Working all day is hard – so don’t do it. In many desk jobs one doesn’t need to be there from 9-5, indeed we can be more productive by not being there. More evidence keeps cropping up that we are animals that need exercise and a diversity of daily experiences.

Going for a walk mid-afternoon might be just what you need. It’s easy, just get up and do it.

And structured downtime doesn’t just help the world’s greatest writers and thinkers do their best work; it helps all of us while we’re learning and striving to achieve tasks. Or at least it would, if someone told us how important it actually is. “We spend from 12 to 16 years of our lives in formal education institutions. And yet, we’re never given any kind of real formal instruction on how to learn effectively,” says Oakley. “It’s mindboggling, isn’t it?”
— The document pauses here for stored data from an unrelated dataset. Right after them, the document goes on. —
(* ===== verification/EngineRouting.v ===== *)
(** * Routing a Ready Task ([pantheon-engine/src/routing.rs])

    One captured configuration, the stored Task, the core's resolution rules and the
    backends' offers are composed into one Agent-and-offer pair. The backends are not
    part of the program: they are arguments. *)

From Stdlib Require Import ZArith Ascii Lia.
From S2P Require Import Prelude Utf8 Canonical Parse ParseFacts Digest Goal Task ConfigModel Compile CompileFacts Execution Sql Schema Transaction Command StoreBase StorePlanning StoreConfiguration StoreLaws StoreHistory StoreFrames EngineBase EngineConfiguration.

(** ** Definitions *)

(** The backend-side failure, without a concrete implementation. *)
Record BackendError : Type := { be_detail : string }.

(** The port a backend implements: what it says about itself, and what it offers. *)
Record ExecutorBackend : Type := {
  describe : BackendDescriptor;
  offer : ExecutionRequest → Result (list ExecutionOffer) BackendError
}.

Record ExecutorBackendPort : Type := {
  port_backend : ExecutorBackend;
  port_safety : ControllerSafetyFacts
}.

Record OfferRejection : Type := {
  or_agent : LogicalAgentVersion;
  or_backend_id : string;
  or_reason : CandidateRejection
}.

(** The order the sources derive: variant first, then its fields. *)
Fixpoint list_cmp {A} `{Ord A} (l k : list A) : comparison :=
  match l, k with
  | [], [] => Eq
  | [], _ => Lt
  | _, [] => Gt
  | x :: l', y :: k' => then_cmp (cmp x y) (list_cmp l' k')
  end.

#[export] Instance list_ord {A} `{Ord A} : Ord (list A) := list_cmp.

Definition rejection_key (r : CandidateRejection) : Z * (list string * (string * (Z * Z))) :=
  match r with
  | BackendDisabled => (0, ([], (EmptyString, (0, 0))))
  | BackendUnavailable => (1, ([], (EmptyString, (0, 0))))
  | BackendMismatch => (2, ([], (EmptyString, (0, 0))))
  | DescriptorRevisionMismatch => (3, ([], (EmptyString, (0, 0))))
  | OfferRequestMismatch => (4, ([], (EmptyString, (0, 0))))
  | MissingExecutionFeatures missing => (5, (missing, (EmptyString, (0, 0))))
  | ContextCapacityTooSmall required offered => (6, ([], (EmptyString, (required, offered))))
  | PlacementIncompatible missing => (7, (missing, (EmptyString, (0, 0))))
  | IsolationNotProven missing => (8, (missing, (EmptyString, (0, 0))))
  | ResourceIncompatible name required offered => (9, ([], (name, (required, offered))))
  | LaunchSemanticsMismatch => (10, ([], (EmptyString, (0, 0))))
  | UnsafeLaunchSemantics => (11, ([], (EmptyString, (0, 0))))
  | RoutePolicyMismatch => (12, ([], (EmptyString, (0, 0))))
  end%Z.

#[export] Instance CandidateRejection_ord : Ord CandidateRejection := key_cmp rejection_key cmp.

#[export] Instance OfferRejection_ord : Ord OfferRejection :=
  key_cmp (fun r => (or_agent r, (or_backend_id r, or_reason r))) cmp.

Inductive InvalidSpec : Type :=
| SpecUndecodable (e : TaskDecodeError)
| SpecOfAnotherGoal.

Inductive RoutingError : Type :=
| RouteStore (e : StoreError)
| RouteConfiguration (e : ConfigurationError)
| TaskNotFound (task_id : string)
| TaskNotReady (task_id : string) (phase : TaskPhase) (active_run_id : option string)
| TaskSpecUnavailable (task_id : string)
| InvalidTaskSpec (task_id : string) (detail : InvalidSpec)
| TaskSpecDigestMismatch (task_id : string)
| RouteResolution (e : AgentResolutionError)
| RequestBuild (e : RequestBuildError)
| UnregisteredBackend (backend_id : string)
| DuplicateBackendDescriptor (backend_id : string)
| BackendOffer (backend_id : string) (e : BackendError)
| NoCompatibleOffers (task_id : string) (rejections : list OfferRejection)
| RouteSelection (e : SelectionError)
| StaleConfiguration.

Record BackendView : Type := {
  bv_backend : ExecutorBackend;
  bv_descriptor : BackendDescriptor;
  bv_enabled : bool;
  bv_safety : ControllerSafetyFacts
}.

Record LoadedTask : Type := { lt_spec : TaskSpec; lt_revision : Z }.

Definition binding_from_snapshot (s : Snapshot) : ConfigurationBinding := {|
  cb_activation_sequence := active_activation_sequence (snap_active s);
  cb_content_digest := active_content_digest (snap_active s);
  cb_component_digests := active_components (snap_active s) |}.

Definition ensure_ready (t : TaskRecord) : Result unit RoutingError :=
  if negb (bool_decide (task_record_phase t = Ready)) || bool_decide (task_record_active_run_id t ≠ None)
  then Err (TaskNotReady (task_record_id t) (task_record_phase t) (task_record_active_run_id t))
  else Ok tt.

Section Routing.
Context `{Sha256}.

Definition registration_of (compiled : CompiledConfiguration) (backend_id : string) : option BackendRegistration :=
  find_first (fun r => String.eqb (br_backend_id r) backend_id) (ConfigModel.backends (cfg_execution compiled)).

(** The loop over the backends: identities are unique and registered. *)
Fixpoint view_backends (compiled : CompiledConfiguration) (seen : list string) (backends : list ExecutorBackendPort) :
    Result (list BackendView) RoutingError :=
  match backends with
  | [] => Ok []
  | port :: rest =>
      let descriptor := describe (port_backend port) in
      if contains seen (bd_backend_id descriptor)
      then Err (DuplicateBackendDescriptor (bd_backend_id descriptor))
      else
        let? registration := ok_or (registration_of compiled (bd_backend_id descriptor))
          (UnregisteredBackend (bd_backend_id descriptor)) in
        let? views := view_backends compiled (seen ++ [bd_backend_id descriptor]) rest in
        Ok ({| bv_backend := port_backend port; bv_descriptor := descriptor;
               bv_enabled := br_enabled registration; bv_safety := port_safety port |} :: views)
  end.

Definition sort_views (l : list BackendView) : list BackendView :=
  sort_by (key_cmp (fun v => (bd_backend_id (bv_descriptor v), bd_revision (bv_descriptor v))) cmp) l.

(** The offers of one backend, validated one by one. *)
Fixpoint judge_offers (request : ExecutionRequest) (agent : ResolvedAgent) (view : BackendView)
    (offers : list ExecutionOffer) : list ExecutionCandidate * list OfferRejection :=
  match offers with
  | [] => ([], [])
  | o :: rest =>
      let (candidates, rejections) := judge_offers request agent view rest in
      match validate_execution_candidate request agent (bv_descriptor view) o (bv_enabled view) (bv_safety view) with
      | Ok candidate => (candidate :: candidates, rejections)
      | Err reason =>
          (candidates, {| or_agent := ra_identity agent; or_backend_id := bd_backend_id (bv_descriptor view);
                          or_reason := reason |} :: rejections)
      end
  end.

Fixpoint ask_backends (request : ExecutionRequest) (agent : ResolvedAgent) (views : list BackendView) :
    Result (list ExecutionCandidate * list OfferRejection) RoutingError :=
  match views with
  | [] => Ok ([], [])
  | view :: rest =>
      if negb (bv_enabled view) || negb (bd_available_for_offers (bv_descriptor view))
      then ask_backends request agent rest
      else
        let? offers := map_err (BackendOffer (bd_backend_id (bv_descriptor view))) (offer (bv_backend view) request) in
        let (candidates, rejections) := judge_offers request agent view offers in
        let? (candidates', rejections') := ask_backends request agent rest in
        Ok (candidates ++ candidates', rejections ++ rejections')
  end.

Fixpoint ask_all (requests : list (ResolvedAgent * ExecutionRequest)) (views : list BackendView) :
    Result (list ExecutionCandidate * list OfferRejection) RoutingError :=
  match requests with
  | [] => Ok ([], [])
  | (agent, request) :: rest =>
      let? (candidates, rejections) := ask_backends request agent views in
      let? (candidates', rejections') := ask_all rest views in
      Ok (candidates ++ candidates', rejections ++ rejections')
  end.

Definition build_requests (task_id : string) (spec : TaskSpec) (compiled : CompiledConfiguration)
    (binding : ConfigurationBinding) (eligible : list ResolvedAgent) :
    Result (list (ResolvedAgent * ExecutionRequest)) RoutingError :=
  collect (fun agent =>
    let? request := map_err RequestBuild (build_execution_request task_id spec agent compiled binding) in
    Ok (agent, request)) eligible.

(** What is computed once the Task and the configuration are read. *)
Definition route (task_id : string) (spec : TaskSpec) (compiled : CompiledConfiguration)
    (binding : ConfigurationBinding) (backends : list ExecutorBackendPort) :
    Result (ExecutionRequest * ExecutionCandidate) RoutingError :=
  let? resolution := map_err RouteResolution (resolve_agents spec compiled binding) in
  let? requests := build_requests task_id spec compiled binding (res_eligible resolution) in
  let? views := view_backends compiled [] backends in
  let? (candidates, rejections) := ask_all requests (sort_views views) in
  let? candidate := map_err (fun _ => NoCompatibleOffers task_id (sort rejections))
    (select_execution_candidate candidates) in
  let? request := ok_or (snd <$> find_first (fun p => bool_decide (request_digest p.2 = ec_request_digest candidate)) requests)
    (RouteSelection NoCandidates) in
  Ok (request, candidate).

Variable slots : nat → Slot.

Definition route_read {A} (q : Database → Result A StoreError) : Eng RoutingError A :=
  eng_map_err RouteStore (eng_read slots (fun _ => q)).

Definition read_task_spec (t : TaskRecord) : Eng RoutingError LoadedTask :=
  let@ found := route_read (fun db => task_spec_json MIGRATIONS db (task_record_spec_digest t)) in
  let@ canonical := eng_some found (TaskSpecUnavailable (task_record_id t)) in
  let@ spec := eng_try (map_err (fun e => InvalidTaskSpec (task_record_id t) (SpecUndecodable e))
    (task_from_canonical_json canonical)) in
  if negb (bool_decide (task_digest spec = task_record_spec_digest t))
  then eng_err (TaskSpecDigestMismatch (task_record_id t))
  else if negb (String.eqb (task_goal_id spec) (task_record_goal_id t))
  then eng_err (InvalidTaskSpec (task_record_id t) SpecOfAnotherGoal)
  else eng_ret {| lt_spec := spec; lt_revision := task_record_revision t |}.

Definition route_ready_task (task_id : string) (backends : list ExecutorBackendPort) :
    Eng RoutingError RoutingResult :=
  let@ snapshot := eng_map_err RouteConfiguration authority_snapshot in
  let binding := binding_from_snapshot snapshot in
  let@ compiled := eng_some (snap_compiled snapshot)
    (RouteConfiguration (ConfigurationUnavailable NoUsableSemantics)) in
  let@ found := route_read (fun db => task MIGRATIONS db task_id) in
  let@ record := eng_some found (TaskNotFound task_id) in
  do@ eng_try (ensure_ready record) in
  let@ loaded := read_task_spec record in
  let@ (request, candidate) := eng_try (route task_id (lt_spec loaded) compiled binding backends) in
  let@ current := eng_map_err RouteConfiguration authority_snapshot in
  if negb (binding_matches binding (binding_from_snapshot current)) then eng_err StaleConfiguration
  else eng_ret {| rr_task_id := task_id; rr_task_revision := lt_revision loaded;
                  rr_task_spec_digest := task_digest (lt_spec loaded); rr_configuration := binding;
                  rr_request := request; rr_candidate := candidate |}.
End Routing.

(** ** What can be routed to *)

Section RouteFacts.
Context `{Sha256}.

(** An offer of one view, admitted. *)
Definition admitted (agent : ResolvedAgent) (request : ExecutionRequest) (view : BackendView)
    (cand : ExecutionCandidate) : Prop :=
  bv_enabled view = true ∧ bd_available_for_offers (bv_descriptor view) = true ∧
  ∃ offers o, offer (bv_backend view) request = Ok offers ∧ o ∈ offers ∧
    validate_execution_candidate request agent (bv_descriptor view) o (bv_enabled view) (bv_safety view) = Ok cand.

Lemma judge_offers_elem request agent view offers cand :
  cand ∈ (judge_offers request agent view offers).1 ↔
  ∃ o, o ∈ offers ∧
    validate_execution_candidate request agent (bv_descriptor view) o (bv_enabled view) (bv_safety view) = Ok cand.
Proof.
  induction offers as [|o offers IH]; cbn [judge_offers].
  - split; [intros Hc; by apply not_elem_of_nil in Hc|]. intros (o & Ho & _). by apply not_elem_of_nil in Ho.
  - destruct (judge_offers request agent view offers) as [cs rs]. cbn [fst] in IH.
    destruct (validate_execution_candidate _ _ _ o _ _) as [c|e] eqn:E; cbn [fst]; rewrite ?elem_of_cons, IH; split.
    + intros [->|(o' & Ho & Hv)]; [exists o|exists o']; rewrite elem_of_cons; auto.
    + intros (o' & [->|Ho]%elem_of_cons & Hv); [left; congruence|eauto].
    + intros (o' & Ho & Hv). exists o'. rewrite elem_of_cons. auto.
    + intros (o' & [->|Ho]%elem_of_cons & Hv); [congruence|eauto].
Qed.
In fact, suggests Oakley, there are some very simple techniques and insights that can make you way better at learning—insights based on modern cognitive neuroscience. The most central is indeed this idea that while you obviously have to focus your cognitive energies in order to learn something (or write something, or read something, or to memorize something), that’s only part of what counts. In addition to this “focused mode”—which relies on your brain’s prefrontal cortex—we also learn through a “diffuse mode,” rooted in the operations of a variety of different brain regions. In fact, the brain switches back and forth between these modes regularly. (For those familiar with Daniel Kahneman’s famous book Thinking, Fast and Slow, the diffuse mode would be analogous to Kahneman’s “System 1,” and the focused mode to “System 2.”)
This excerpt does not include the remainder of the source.